By Patrick Porgans and Lloyd G. Carter
http://www.lloydgcarter.com/content/110802507_budgets-billionaires-bonds-big-profits-and-brown-family
Part One
Editor’s note:  This is a two-part series. Part One focuses on how the wealthy and landed have used the public bond process in California to further their own interests, while promoting and profiting from the state’s “budget crisis.”   Part Two, which will run August 8, focuses on the family legacy of Gov. Edmund G. “Pat” Brown, who first mastered the art of selling water bonds half a century ago, to finance the construction of the State Water Project, which was sold as a project that would pay for itself. It never has.
California’s 90 billionaires (according to Forbes Magazine) and 662,735 millionaires got rich in a lot of different ways. But, there are those billionaires that thirst for more.

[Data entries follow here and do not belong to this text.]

(** * deep_learning: the FID script (test_2b.ipynb) and the training
      notebook (recitations/Week2-training.ipynb)

    The two notebooks are embedded shallowly.  Array and tensor entries
    (float64 / float32 in the Python code) are modelled as real numbers:
    the statements below are about the formulas the code evaluates, in exact
    arithmetic; rounding, NaN and complex results are outside that model.
    Where rounding decides a property, the body of [calculate_fid] is given
    once more on binary64 numbers (module [F64]).
    Routines of numpy, scipy and torch whose numerics are not part of the
    repository ([scipy.linalg.sqrtm]'s Schur iteration, the network's forward
    pass, autograd) are section variables. *)

From Stdlib Require Import Reals Lra Lia Psatz.
From Stdlib Require Import ZArith String Ascii DecimalString.
From Stdlib Require Import List Arith Bool Permutation.
From Stdlib Require Import ClassicalEpsilon.
From Stdlib Require Floats.
Import ListNotations.

Local Open Scope R_scope.

Set Implicit Arguments.
Set Warnings "-notation-for-abbreviation".

(** ** Python outcomes: a value or a raised exception *)

Inductive exn : Type :=
| ValueError (msg : string)
| ZeroDivisionError
| AttributeError (msg : string)
| InvalidRef.

Inductive outcome (A : Type) : Type :=
| Ok (a : A)
| Raise (e : exn).

Arguments Ok {A} a.
Arguments Raise {A} e.

Definition obind {A B} (o : outcome A) (k : A -> outcome B) : outcome B :=
  match o with
  | Ok a => k a
  | Raise e => Raise e
  end.

Definition omap {A B} (f : A -> B) (o : outcome A) : outcome B :=
  obind o (fun a => Ok (f a)).

(** Collect the outcomes of a list of computations, left to right; the first
    exception wins. *)
Fixpoint sequence {A} (l : list (outcome A)) : outcome (list A) :=
  match l with
  | [] => Ok []
  | o :: l' => obind o (fun a => obind (sequence l') (fun r => Ok (a :: r)))
  end.

(** ** numpy: values *)

(** A 1-D array, and a 2-D array as its list of rows. *)
Notation vec := (list R) (only parsing).
Notation mat := (list (list R)) (only parsing).

Module Np.


Definition nrows (M : mat) : nat := length M.
Definition ncols (M : mat) : nat := length (hd [] M).

(** [M] has shape (r, c). *)
Definition has_shape (r c : nat) (M : mat) : Prop :=
  length M = r /\ Forall (fun row => length row = c) M.

Definition is_square (n : nat) (M : mat) : Prop := has_shape n n M.

Definition squareb (M : mat) : bool :=
  forallb (fun row => length row =? length M)%nat M.

Fixpoint zip_with {A B C} (f : A -> B -> C) (u : list A) (v : list B) : list C :=
  match u, v with
  | a :: u', b :: v' => f a b :: zip_with f u' v'
  | _, _ => []
  end.

Definition broadcast_error : exn :=
  ValueError "operands could not be broadcast together".

(** numpy's broadcasting rule along one axis: equal lengths pair up
    elementwise, a length-1 operand is stretched, anything else raises. *)
Definition broadcast {A B C} (f : A -> B -> outcome C)
    (u : list A) (v : list B) : outcome (list C) :=
  if (length u =? length v)%nat then sequence (zip_with f u v)
  else match u, v with
       | [a], _ => sequence (map (f a) v)
       | _, [b] => sequence (map (fun x => f x b) u)
       | _, _ => Raise broadcast_error
       end.
(** * orapass: lookup of Oracle passwords in a .pgpass-like file

    A shallow embedding of the Go package [orapass] and the properties of
    its resolver.  The repository holds two generations of the package:

    - the [Parser] generation (type [Parser], [bufio.Scanner] line reading,
      default substitution through [coalesce]), embedded in module
      [OrapassParser];
    - the [PwRec] generation (type [PwRec], [ioutil.ReadFile] followed by
      [strings.Split]), embedded in module [OrapassPwRec].

    Go strings are byte sequences: they are modelled by [string], a list of
    [ascii] bytes.  A Go result pair [(v, err)] is modelled by a pair whose
    second component is an [option error], [None] standing for [nil].  The
    operating system (environment variables, user database, file system) is
    an explicit [World] value that every operation receives.  The debug
    trace ([carp]) only writes to the standard error stream and never
    changes a result; it is left out of the embedding. *)

From Stdlib Require Import String Ascii List Bool NArith Arith Lia.
Import ListNotations.
Open Scope string_scope.
(* ===== verification/_CoqProject ===== *)
-Q . S2P
Prelude.v
Timers.v
Wire.v
Names.v
Disk.v
IndexFile.v
Segments.v
Storage.v
LogStore.v
Recovery.v
RaftNode.v
Shutdown.v
Purge.v
Samples.v
StorageTheorems.v
PurgeLoop.v
MemoryStorage.v
Events.v
Packets.v
TrxParser.v
Text.v
Metrics.v
Gtid.v
GtidCodec.v
MetaStore.v
MetaTheorems.v
Progress.v
Membership.v
Config.v
NodeConfig.v
Peers.v
Apply.v
ApplyTheorems.v
LeaderChange.v
Syncer.v
Pipeline.v
ConfTheorems.v
Admin.v
Boot.v
Bootstrap.v
Join.v
BinlogServer.v
SubServers.v
Api.v
Messages.v
DumpTheorems.v
Wakeup.v
Delivery.v
EndToEnd.v
Commands.v
CommandTheorems.v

A few of California’s land rich billionaires – whose wealth, ultimately, depends on water - have had a significant role in using the “system” (tax-base revenue, credit rating, and natural resources) to promote and support issuances of tens of billions of dollars of General Obligation (GO) bonds to fund vested interest public works projects, particularly water and water-related grant programs which considerably enhance the value of their land.  And the grant money, often used to build local water district infrastructure and help fund developers, is free.  At the same time, they are having the public pay to increase their water supply, and are selling this water back to the public at astronomically high prices.
A government grant-funded study, conducted at the Donald Bren School of Environmental Science and Management, University of California, Santa Barbara, indicates that from 1987 through 2008, an estimated $3.9 billion in water water-transfer sales/profits were made. The profiteers included some of the state’s richest billionaires. As the saying goes, in California water runs uphill and toward money.
These GO bonds fund a myriad of state programs and finance massive public works projects that directly aid the landed gentry. These include billionaires like Orange County real estate king Donald Bren, who reportedly owns 110,000 acres, and has a “Master Plan” to develop significant portions of land (http://www.goodplanning.org/Master-Plan/default.aspx).
Bren is a close friend of former Gov. Pete Wilson, who was an employee of Bren’s before and after serving as governor.  There is also Beverly Hills resident Stewart Resnick (now the biggest “farmer” in California with 200,000 acres in Kern and Kings counties) and there are the heirs of cotton king J.G. Boswell.  The Boswell family owns 200,000 acres of farmland in the Tulare Basin and want to build a city of 30,000 on land they own in the Tulare County foothills. They profit directly when California’s voters fund multi-billion bond projects to export Northern California water south to industrial farm fields in the western San Joaquin Valley or to the never-ending desert subdivisions in the Southland.
Tejon Ranch, now owned by Cattellus (another billionaire outfit which morphed from the railroads), owns 270,000 acres straddling the “Grapevine” Interstate 5 route over the Tehachapis. It is the largest block of private land in California. The combined acreage for just these four companies (Bren, Resnick, Boswell, Catellus) exceeds 780,000 acres.  And all four of these Big Money players already are engaged in filling their unquenchable thirst for a more “reliable” source of water from the north. And, of course, next year, voters will be asked to fund yet another $11 billion water bond measure (which will take $22 billion to pay off) to move yet more water south.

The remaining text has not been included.